Abstract P1-16-07: A synthetic lethality treatment strategy for p53 mutant breast cancer

Breast carcinomas commonly carry mutations in the tumor suppressor p53, while therapeutic efforts to target mutant p53 were largely unfruitful. Here we report preclinical data supporting a novel combination therapy strategy for treatment of p53-mutant cancers. Genomic data revealed a high expression activity of Base-Excision Repair (BER) pathways in p53-mutant breast cancers. We designed a new methodology for testing BER in live cells. The BER studies revealed a significant dysregulation in BER-mediated repair in p53-mutant cancer cells. Taken advantage in the BER defect, we developed a novel treatment strategy that specifically targets p53-mt cancers. We found that treatment with deoxyuridine analogues induced accumulation of DNA damage selectively in p53-mutant cells.
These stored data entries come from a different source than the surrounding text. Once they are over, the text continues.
Lemma instance_generator_sound (ds : Datasets) (dfvc : option (list string)) (x : Instance) :
  In x (instance_generator ds dfvc) ->
  exists key d,
    In (key, d) ds /\ In x d /\ (truthy dfvc = true -> In key (or_empty dfvc)).
Proof.
  unfold instance_generator. intros H.
  apply in_flat_map in H as ([key d] & Hkd & Hin). cbn [fst snd] in Hin.
  exists key, d. split; [exact Hkd|].
  destruct (truthy dfvc); cbn [negb orb] in Hin.
  - destruct (str_mem key (or_empty dfvc)) eqn:E; [|contradiction].
    split; [exact Hin|]. intros _. now apply str_mem_In.
  - split; [exact Hin|]. discriminate.
Qed.

(** The generator expression yields the instances read. *)
Lemma instance_generator_read (ds : Datasets) (dfvc : option (list string)) :
  instances_read ds dfvc (instance_generator ds dfvc).
Proof.
  split.
  - intros x. split.
    + apply instance_generator_sound.
    + intros (key & d & Hkd & Hx & Hl). now apply (instance_generator_complete _ _ key d).
  - apply instance_generator_unrestricted.
Qed.

Section construction_properties.

Variables (w : World) (p0 : Params).
Variables (serialization_dir : string) (local_rank : Z) (batch_weight_key : string).
Variables (dataset_reader : DatasetReader) (train_data_path : string).
Variables (model : Lazy Model) (iterator : DataIterator) (trainer : Lazy TrainerBase).
Variables (vocabulary : option (Lazy Vocabulary)).
Variables (datasets_for_vocab_creation : option (list string)).
Variables (validation_dataset_reader : option DatasetReader).
Variables (validation_data_path : option string).
Variables (validation_iterator : option DataIterator).
Variables (test_data_path : option string) (evaluate_on_test : bool).

Local Abbreviation constructing :=
  (exec w p0
     (from_partial_objects serialization_dir local_rank batch_weight_key
        dataset_reader train_data_path model iterator trainer vocabulary
        datasets_for_vocab_creation validation_dataset_reader validation_data_path
        validation_iterator test_data_path evaluate_on_test)).

Local Abbreviation the_reading :=
  (read_all_datasets train_data_path dataset_reader validation_dataset_reader
     validation_data_path test_data_path).
(* ===== verification/Grid.v ===== *)
(** * The carrier pixel array

    [pixels = np.array(img)] of an RGB image is a [uint8] array of shape
    [(height, width, 3)], indexed [pixels[y, x, channel]].  It is modelled
    as a list of rows of pixels of channel values, [grid], read by [px]
    and updated in place by [px_set] (stdpp's [alter] and list [insert]);
    a store into the [uint8] array keeps the value modulo 256 ([u8]),
    as NumPy 1.x casts an out-of-range integer.  [wf_grid] is the
    array's type invariant: a rectangular shape and every channel in
    [0, 255]; every store keeps it.  The engines only access in-bounds
    positions (proved in [Walker] and [Classifier]), so the default of
    an out-of-range read is never observed and the no-op of an
    out-of-range update never happens, where numpy would raise. *)

From Stdlib Require Import ZArith Lia.
From stdpp Require Import base list.
From S2P Require Import Prelude.

Open Scope stego_scope.

(** ** The array *)

Abbreviation pixel := (list Z).
Abbreviation grid := (list (list (list Z))).

(** [pixels[y, x, channel]]. *)
Definition px (pixels : grid) (y x channel : nat) : Z :=
  default 0%Z (pixels !! y ≫= fun row => row !! x ≫= fun p => p !! channel).

(** Wrap-around of [uint8] arithmetic and stores: [v mod 2^8]. *)
Definition u8 (z : Z) : Z := (z mod 256)%Z.

(** [pixels[y, x, channel] = v] into the [uint8] array: the value is
    stored modulo 256, as NumPy 1.x casts an out-of-range integer
    scalar; a write out of range changes nothing. *)
Definition px_set (pixels : grid) (y x channel : nat) (v : Z) : grid :=
  alter (alter (fun p => <[channel := u8 v]> p) x) y pixels.

(** [img.size], i.e. [(pixels.shape[1], pixels.shape[0])]. *)
Definition img_size (pixels : grid) : nat * nat :=
  (match pixels with [] => 0 | row :: _ => length row end, length pixels).

(** The shape invariant: [height] rows of [width] pixels of 3 channels. *)
Definition shape (width height : nat) (pixels : grid) : Prop :=
  length pixels = height /\
  Forall (fun row => length row = width /\ Forall (fun p => length p = 3) row) pixels.

(** The type invariant of a [uint8] RGB array. *)
Definition wf_grid (width height : nat) (pixels : grid) : Prop :=
  shape width height pixels /\
  Forall (Forall (Forall (fun v => 0 <= v < 256)%Z)) pixels.

#[export] Instance shape_dec width height pixels : Decision (shape width height pixels).
Proof. unfold shape. apply _. Defined.

#[export] Instance wf_grid_dec width height pixels : Decision (wf_grid width height pixels).
Proof. unfold wf_grid. apply _. Defined.

Lemma u8_range z : (0 <= u8 z < 256)%Z.
Proof. unfold u8. apply Z.mod_pos_bound. lia. Qed.

(** A byte is stored as it is. *)
Lemma u8_byte z : (0 <= z < 256)%Z -> u8 z = z.
Proof. unfold u8. apply Z.mod_small. Qed.

#[export] Hint Resolve u8_range : stego.

(** ** Reads *)

(** An in-bounds position has a row, a pixel and a channel. *)
Lemma shape_lookup width height pixels y x c :
  shape width height pixels -> y < height -> x < width -> c < 3 ->
  exists row p v, pixels !! y = Some row /\ row !! x = Some p /\ p !! c = Some v /\
    length row = width /\ length p = 3.
Proof.
  intros [Hh Hrows] Hy Hx Hc.
  destruct (lookup_lt_is_Some_2 pixels y) as [row Hrow]; [lia|].
  pose proof (Forall_lookup_1 _ _ _ _ Hrows Hrow) as [Hw Hps].
  destruct (lookup_lt_is_Some_2 row x) as [p Hp]; [lia|].
  pose proof (Forall_lookup_1 _ _ _ _ Hps Hp) as H3; simpl in H3.
  destruct (lookup_lt_is_Some_2 p c) as [v Hv]; [lia|].
  by exists row, p, v.
Qed.

Lemma px_lookup pixels y x c row p v :
  pixels !! y = Some row -> row !! x = Some p -> p !! c = Some v -> px pixels y x c = v.
Proof. intros Hr Hp Hv. unfold px. by rewrite Hr; simpl; rewrite Hp; simpl; rewrite Hv. Qed.

(** Every channel of a well-formed array is a byte, out-of-range reads
    included (they return the default [0]). *)
Lemma px_range width height pixels y x c :
  wf_grid width height pixels -> (0 <= px pixels y x c < 256)%Z.
Proof.
  intros [_ Hv]. unfold px.
  destruct (pixels !! y) as [row|] eqn:Hr; simpl; [|lia].
  destruct (row !! x) as [p|] eqn:Hp; simpl; [|lia].
  destruct (p !! c) as [v|] eqn:Hc; simpl; [|lia].
  pose proof (Forall_lookup_1 _ _ _ _ Hv Hr) as Hrow.
  pose proof (Forall_lookup_1 _ _ _ _ Hrow Hp) as Hpx.
  exact (Forall_lookup_1 _ _ _ _ Hpx Hc).
Qed.

(** ** Writes *)

Lemma px_set_eq width height pixels y x c v :
  shape width height pixels -> y < height -> x < width -> c < 3 ->
  px (px_set pixels y x c v) y x c = u8 v.
Proof.
  intros Hs Hy Hx Hc.
  destruct (shape_lookup _ _ _ _ _ _ Hs Hy Hx Hc) as (row & p & w & Hr & Hp & _ & _ & H3).
  unfold px, px_set. rewrite list_lookup_alter_eq, Hr. simpl.
  rewrite list_lookup_alter_eq, Hp. simpl.
  rewrite list_lookup_insert_eq by lia. done.
Qed.

Lemma px_set_ne pixels y x c v y' x' c' :
  (y', x', c') <> (y, x, c) ->
  px (px_set pixels y x c v) y' x' c' = px pixels y' x' c'.
Proof.
  intros Hne. unfold px, px_set.
  destruct (decide (y = y')) as [<-|Hy]; [|by rewrite list_lookup_alter_ne].
  rewrite list_lookup_alter_eq. destruct (pixels !! y) as [row|]; simpl; [|done].
  destruct (decide (x = x')) as [<-|Hx]; [|by rewrite list_lookup_alter_ne].
  rewrite list_lookup_alter_eq. destruct (row !! x) as [p|]; simpl; [|done].
  rewrite list_lookup_insert_ne; [done|]. congruence.
Qed.

(** Reading back a write: the written value where it landed, the old
    value everywhere else (a write out of range changes nothing). *)
Lemma px_set_cases pixels y x c v y' x' c' :
  px (px_set pixels y x c v) y' x' c' = px pixels y' x' c' \/
  ((y', x', c') = (y, x, c) /\ px (px_set pixels y x c v) y' x' c' = u8 v).
Proof.
  destruct (decide ((y', x', c') = (y, x, c))) as [[= -> -> ->]|Hne];
    [|left; by apply px_set_ne].
  unfold px, px_set. rewrite list_lookup_alter_eq.
  destruct (pixels !! y) as [row|]; simpl; [|by left].
  rewrite list_lookup_alter_eq. destruct (row !! x) as [p|]; simpl; [|by left].
  destruct (decide (c < length p)).
  - right. split; [done|]. by rewrite list_lookup_insert_eq.
  - left. by rewrite list_insert_ge by lia.
Qed.

Lemma px_set_shape width height pixels y x c v :
  shape width height pixels -> shape width height (px_set pixels y x c v).
Proof.
  intros [Hh Hrows]. unfold px_set. split; [by rewrite length_alter|].
  apply Forall_alter; [done|]. intros row Hrow [Hw Hps]. split.
  - by rewrite length_alter.
  - apply Forall_alter; [done|]. intros p Hp H3. by rewrite length_insert.
Qed.

(** A store keeps a well-formed array well-formed: it wraps. *)
Lemma px_set_wf width height pixels y x c v :
  wf_grid width height pixels -> wf_grid width height (px_set pixels y x c v).
Proof.
  intros [Hs Hv]. split; [by apply px_set_shape|].
  unfold px_set. apply Forall_alter; [done|]. intros row _ Hrow.
  apply Forall_alter; [done|]. intros p _ Hp.
  apply Forall_insert; [done|apply u8_range].
Qed.

(** Two arrays of the same shape related channel by channel are related
    row by row, pixel by pixel. *)
Lemma shape_Forall2 width height g1 g2 (R : Z -> Z -> Prop) :
  shape width height g1 -> shape width height g2 ->
  (forall y x c, y < height -> x < width -> c < 3 -> R (px g1 y x c) (px g2 y x c)) ->
  Forall2 (Forall2 (Forall2 R)) g1 g2.
Proof.
  intros [Hl1 Hr1] [Hl2 Hr2] HR.
  apply Forall2_same_length_lookup_2; [congruence|]. intros y r1 r2 Hy1 Hy2.
  pose proof (lookup_lt_Some _ _ _ Hy1) as Hy.
  destruct (Forall_lookup_1 _ _ _ _ Hr1 Hy1) as [Hw1 Hp1].
  destruct (Forall_lookup_1 _ _ _ _ Hr2 Hy2) as [Hw2 Hp2].
  apply Forall2_same_length_lookup_2; [congruence|]. intros x p1 p2 Hx1 Hx2.
  pose proof (lookup_lt_Some _ _ _ Hx1) as Hx.
  pose proof (Forall_lookup_1 _ _ _ _ Hp1 Hx1) as H31.
  pose proof (Forall_lookup_1 _ _ _ _ Hp2 Hx2) as H32.
  apply Forall2_same_length_lookup_2; [congruence|]. intros c a b Hc1 Hc2.
  pose proof (lookup_lt_Some _ _ _ Hc1) as Hc.
  rewrite <- (px_lookup g1 y x c r1 p1 a), <- (px_lookup g2 y x c r2 p2 b) by done.
  cbv beta in *. apply HR; lia.
Qed.

Lemma img_size_shape width height pixels :
  shape width height pixels -> height <> 0 -> img_size pixels = (width, height).
Proof.
  intros [Hh Hrows] Hne. destruct pixels as [|row rows]; simpl in *; [lia|].
  inversion Hrows as [|? ? [Hw _]]. by subst.
Qed.

#[export] Hint Resolve px_set_shape px_set_wf px_range : stego.

Lemma shape_img_size width height g1 g2 :
  shape width height g1 -> shape width height g2 -> img_size g1 = img_size g2.
Proof.
  intros Hs1 Hs2. destruct (decide (height = 0)) as [->|Hne].
  - destruct Hs1 as [H1 _], Hs2 as [H2 _].
    destruct g1; [|done]. by destruct g2.
  - by rewrite (img_size_shape _ _ _ Hs1 Hne), (img_size_shape _ _ _ Hs2 Hne).
Qed.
Further, inhibitors of poly (ADP-ribose) polymerase (PARPi) greatly enhanced this response and increased cell death, although PARPi as a single agent was not effective. In contrast, normal cells responded to PARPi with activation of the p53-p21 axis and cell cycle arrest. Inactivation of p53 in p53 wild-type cell lines conferred the p53-mutant phenotype. Preclinical breast cancer studies revealed that the combination of deoxyuridine analogue with PARPi was more effective in inhibition of tumor growth and metastases than either drug alone. This work illustrates a novel combination therapy strategy that may improve survival rates and outcomes for thousands of breast cancer patients. Citation Format: Andrei Bakin, Justin Zonneville, Moyi Wang, Mohammed Alruwaili, Kevin Eng, Renuka Iyer, Ben Park, Christos Fountzilas. A synthetic lethality treatment strategy for p53 mutant breast cancer [abstract]. In: Proceedings of the 2021 San Antonio Breast Cancer Symposium; 2021 Dec 7-10; San Antonio, TX. Philadelphia (PA): AACR; Cancer Res 2022;82(4 Suppl):Abstract nr P1-16-07.